*Activity:*
Each line in the records below, from the one that contains "Some (GetImplementation (url_of" to the one that contains "as (_ & Hfile & _ & _).", should be reproduced exactly, the first and last included.

*Input records:*
==*==

Lemma C6_witness :
  let reg := make_registeredFileSystems in
  let reg' := AddImplementation "file" (Some (Tagged "new"))
                (AddImplementation "file" (Some (Tagged "old")) reg) in
  let u := url_of "file" "/tmp/x" in
  Scheme u = "file"
  /\ GetImplementation u reg' = Some (Tagged "new")
  /\ OpenReader Background u reg' [] = (None, Some EUNSUPP, ["new.OpenReader"])
  /\ Remove Background u (AddImplementations [("gs", Some (Tagged "cloud"))] reg') []
     = (Some EUNSUPP, ["new.Remove"]).
Proof.
  cbv zeta.
  destruct (C6_last_registration_wins make_registeredFileSystems "file"
              (Some (Tagged "old")) (Some (Tagged "new"))
              (url_of "file" "/tmp/x") eq_refl)
    as (Hget & _ & _ & _ & _ & Hdispatch).
  split; [reflexivity |]. split; [exact Hget |].
  split; [| vm_compute; reflexivity].
  pose proof (Hdispatch Background ignore_changes []) as Hd.
  exact (f_equal (fun six => six.1.1.1.1.1) Hd).
Defined.

(** C10 (amended).  [GetImplementation(u)] returns what
    [registeredFileSystems[u.Scheme]] holds when [HasImplementation] is
    true of the scheme, and [nil] when it is false.  A scheme can be
    registered with [nil]: [GetImplementation] returns [nil] exactly when
    the scheme is not registered or is registered with [nil], so that
    [nil] stands for [HasImplementation] being false in every registry
    that holds no [nil]. *)
Theorem C10_lookup_agrees_with_has
    {W RC WC : Type} (reg : gmap string (option (FileSystem.t W RC WC)))
    (u : URL) :
  (HasImplementation (Scheme u) reg = false -> GetImplementation u reg = None)
  /\ (HasImplementation (Scheme u) reg = true ->
      reg !! Scheme u = Some (GetImplementation u reg))
  /\ (GetImplementation u reg = None <->
      HasImplementation (Scheme u) reg = false \/ reg !! Scheme u = Some None)
  /\ ((forall s, reg !! s <> Some None) ->
      (GetImplementation u reg = None <-> HasImplementation (Scheme u) reg = false)).
Proof.
  rewrite GetImplementation_lookup.
  unfold HasImplementation, index2.
  destruct (reg !! Scheme u) as [[impl|]|] eqn:Hlook; cbn;
    (split; [| split; [| split]]).
  - discriminate.
  - reflexivity.
  - split; [discriminate | intros [Hf|Hf]; discriminate].
  - intros _. split; discriminate.
  - discriminate.
  - reflexivity.
  - split; [intros _; right; reflexivity | reflexivity].
  - intros Hnonil. exfalso. exact (Hnonil (Scheme u) Hlook).
  - reflexivity.
  - discriminate.
  - split; [intros _; left; reflexivity | reflexivity].
  - intros _. split; reflexivity.
Qed.

(** C10 without the amendment does not hold: a scheme registered with
    [nil] has [HasImplementation] true and [GetImplementation] [nil], so
    that a [nil] result and a false [HasImplementation] are not
    equivalent in every registry. *)
Lemma C10_counterexample :
  let reg : gmap string (option (FileSystem.t unit unit unit)) :=
    AddImplementation "mem" None make_registeredFileSystems in
  let u := url_of "mem" "/x" in
  GetImplementation u reg = None
  /\ HasImplementation (Scheme u) reg = true
  /\ ~ (GetImplementation u reg = None <-> HasImplementation (Scheme u) reg = false).
Proof.
  cbv zeta.
  assert (Hget : GetImplementation (url_of "mem" "/x")
            (AddImplementation "mem" None
               (make_registeredFileSystems (W := unit) (RC := unit) (WC := unit)))
          = None) by (vm_compute; reflexivity).
  assert (Hhas : HasImplementation (Scheme (url_of "mem" "/x"))
            (AddImplementation "mem" None
               (make_registeredFileSystems (W := unit) (RC := unit) (WC := unit)))
          = true) by (vm_compute; reflexivity).
  split; [exact Hget |]. split; [exact Hhas |].
  intros [Hiff _]. specialize (Hiff Hget). rewrite Hhas in Hiff. discriminate.
Qed.

Lemma C10_witness :
  let reg := AddImplementation "file" (Some (Tagged "disk"))
               (AddImplementation "mem" None make_registeredFileSystems) in
  HasImplementation "file" reg = true
  /\ reg !! "file" = Some (GetImplementation (url_of "file" "/x") reg)
  /\ GetImplementation (url_of "gs" "/x") reg = None
  /\ GetImplementation (url_of "mem" "/x") reg = None.
Proof.
  cbv zeta.
  set (reg := AddImplementation "file" (Some (Tagged "disk"))
               (AddImplementation "mem" None make_registeredFileSystems)).
  destruct (C10_lookup_agrees_with_has reg (url_of "file" "/x"))
    as (_ & Hfile & _ & _).
  destruct (C10_lookup_agrees_with_has reg (url_of "gs" "/x"))
    as (Hgs & _ & _ & _).
  destruct (C10_lookup_agrees_with_has reg (url_of "mem" "/x"))
    as (_ & _ & Hmem & _).
  split; [vm_compute; reflexivity |].
  split; [apply Hfile; vm_compute; reflexivity |].
  split; [apply Hgs; vm_compute; reflexivity |].
  apply Hmem. right. vm_compute. reflexivity.
Defined.

(** * Further properties of the limiting reader *)

Lemma wrap64_sub_wrap64 (a b : Z) : wrap64 (wrap64 a - b) = wrap64 (a - b).
Proof.
  unfold wrap64. f_equal.
  replace ((a + 2 ^ 63) mod 2 ^ 64 - 2 ^ 63 - b + 2 ^ 63)
    with ((a + 2 ^ 63) mod 2 ^ 64 - b) by lia.
  rewrite Zminus_mod_idemp_l. f_equal. lia.
Qed.

Lemma ReadSeq_exhausted {S : Type} `{!ReadCloser S}
    (cs : list (context * bytes)) (l : LimitedReadCloser S) :
  N l <= 0 -> ReadSeq cs l = (map (fun _ => (0, Some EOF)) cs, l).
Proof.
  intros HN. induction cs as [|[ctx p] cs IH]; [reflexivity |].
  rewrite ReadSeq_cons, (Read_exhausted ctx p l HN). cbn [fst snd].
  rewrite IH. reflexivity.
Qed.

Lemma Read_budget {S : Type} `{!ReadCloser S} ctx p (l : LimitedReadCloser S) :
  is_int64 (N l) ->
  N (Read ctx p l).2 = wrap64 (N l - (Read ctx p l).1.1.1).
Proof.
  intros HN. destruct (Z.le_gt_cases (N l) 0) as [H0|H0].
  - rewrite Read_exhausted by exact H0. cbn [fst snd].
    rewrite Z.sub_0_r, wrap64_exact by exact HN. reflexivity.
  - rewrite Read_delegates by exact H0. reflexivity.
Qed.

(** The budget is kept by the book whatever the underlying stream does,
    errors and wrong counts included: after any sequence of [Read] calls
    it is the budget before less the sum of the counts returned, in the
    arithmetic of [int64]. *)
Theorem budget_is_conserved
    {S : Type} `{!ReadCloser S} (cs : list (context * bytes))
    (l : LimitedReadCloser S) :
  is_int64 (N l) ->
  N (ReadSeq cs l).2 = wrap64 (N l - total (ReadSeq cs l).1)
  /\ is_int64 (N (ReadSeq cs l).2).
Proof.
  revert l. induction cs as [|[ctx p] cs IH]; intros l HN.
  - cbn. rewrite Z.sub_0_r, wrap64_exact by exact HN. split; [reflexivity | exact HN].
  - rewrite ReadSeq_cons. cbn [fst snd]. rewrite total_cons.
    pose proof (Read_budget ctx p l HN) as Hstep.
    destruct (IH (Read ctx p l).2) as [Hleft Hint].
    { rewrite Hstep. apply wrap64_is_int64. }
    split; [| exact Hint].
    rewrite Hleft, Hstep, wrap64_sub_wrap64. cbn [fst]. f_equal. lia.
Qed.

Lemma budget_is_conserved_witness :
  let l := {| R := {| reads := [(3, Some ErrDisk); (200, nil_error)]; closes := [] |};
              N := 125 |} in
  let cs := [(Background, buf); (Background, buf); (Background, buf)] in
  (ReadSeq cs l).1 = [(3, Some ErrDisk); (200, nil_error); (0, Some EOF)]
  /\ N (ReadSeq cs l).2 = -78.
Proof.
  cbv zeta.
  assert (HN : is_int64 (N {| R := {| reads := [(3, Some ErrDisk); (200, nil_error)];
                                      closes := [] |}; N := 125 |}))
    by (unfold is_int64; cbn; lia).
  destruct (budget_is_conserved
              [(Background, buf); (Background, buf); (Background, buf)] _ HN)
    as [Hleft _].
  split; [vm_compute; reflexivity |].
  rewrite Hleft. vm_compute. reflexivity.
Defined.

(** A [Read] that reports as many bytes as the budget, or more, leaves no
    budget: from then on every [Read] returns [(0, EOF)], the reader stays
    as it is, and the underlying stream is not called again. *)
Theorem reporting_the_budget_exhausts
    {S : Type} `{!ReadCloser S} (ctx : context) (p : bytes)
    (l : LimitedReadCloser S) (cs : list (context * bytes)) (log : list Call) :
  0 < N l < 2 ^ 63 ->
  N l <= (Read ctx p l).1.1.1 < 2 ^ 63 ->
  let l1 := (Read ctx p l).2 in
  N l1 = N l - (Read ctx p l).1.1.1
  /\ N l1 <= 0
  /\ ReadSeq cs l1 = (map (fun _ => (0, Some EOF)) cs, l1)
  /\ calls (R (ReadSeq cs (spying l1 log)).2) = log.
Proof.
  intros HN Hn l1.
  assert (Hleft : N l1 = N l - (Read ctx p l).1.1.1).
  { unfold l1. rewrite Read_budget by (unfold is_int64; lia).
    apply wrap64_exact. unfold is_int64. lia. }
  assert (H0 : N l1 <= 0) by lia.
  split; [exact Hleft |]. split; [exact H0 |].
  split; [apply ReadSeq_exhausted, H0 |].
  rewrite ReadSeq_exhausted by exact H0. reflexivity.
Qed.

Lemma reporting_the_budget_exhausts_witness :
  let l := {| R := {| reads := [(200, nil_error); (7, nil_error)]; closes := [] |};
              N := 125 |} in
  (Read Background buf l).1.1 = (200, nil_error)
  /\ N (Read Background buf l).2 = -75
  /\ (ReadSeq [(Background, buf); (Background, buf)] (Read Background buf l).2).1
     = [(0, Some EOF); (0, Some EOF)].
Proof.
  cbv zeta.
  set (l := {| R := {| reads := [(200, nil_error); (7, nil_error)]; closes := [] |};
               N := 125 |}).
  assert (HN : 0 < N l < 2 ^ 63) by (cbn; lia).
  assert (Hn : N l <= (Read Background buf l).1.1.1 < 2 ^ 63)
    by (vm_compute; split; [discriminate | reflexivity]).
  destruct (reporting_the_budget_exhausts Background buf l
              [(Background, buf); (Background, buf)] [] HN Hn)
    as (Hleft & _ & Hseq & _).
  split; [vm_compute; reflexivity |].
  split; [rewrite Hleft; vm_compute; reflexivity |].
  rewrite Hseq. reflexivity.
Defined.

==*==

*Response below:*
  /\ reg !! "file" = Some (GetImplementation (url_of "file" "/x") reg)
  /\ GetImplementation (url_of "gs" "/x") reg = None
  /\ GetImplementation (url_of "mem" "/x") reg = None.
Proof.
  cbv zeta.
  set (reg := AddImplementation "file" (Some (Tagged "disk"))
               (AddImplementation "mem" None make_registeredFileSystems)).
  destruct (C10_lookup_agrees_with_has reg (url_of "file" "/x"))
    as (_ & Hfile & _ & _).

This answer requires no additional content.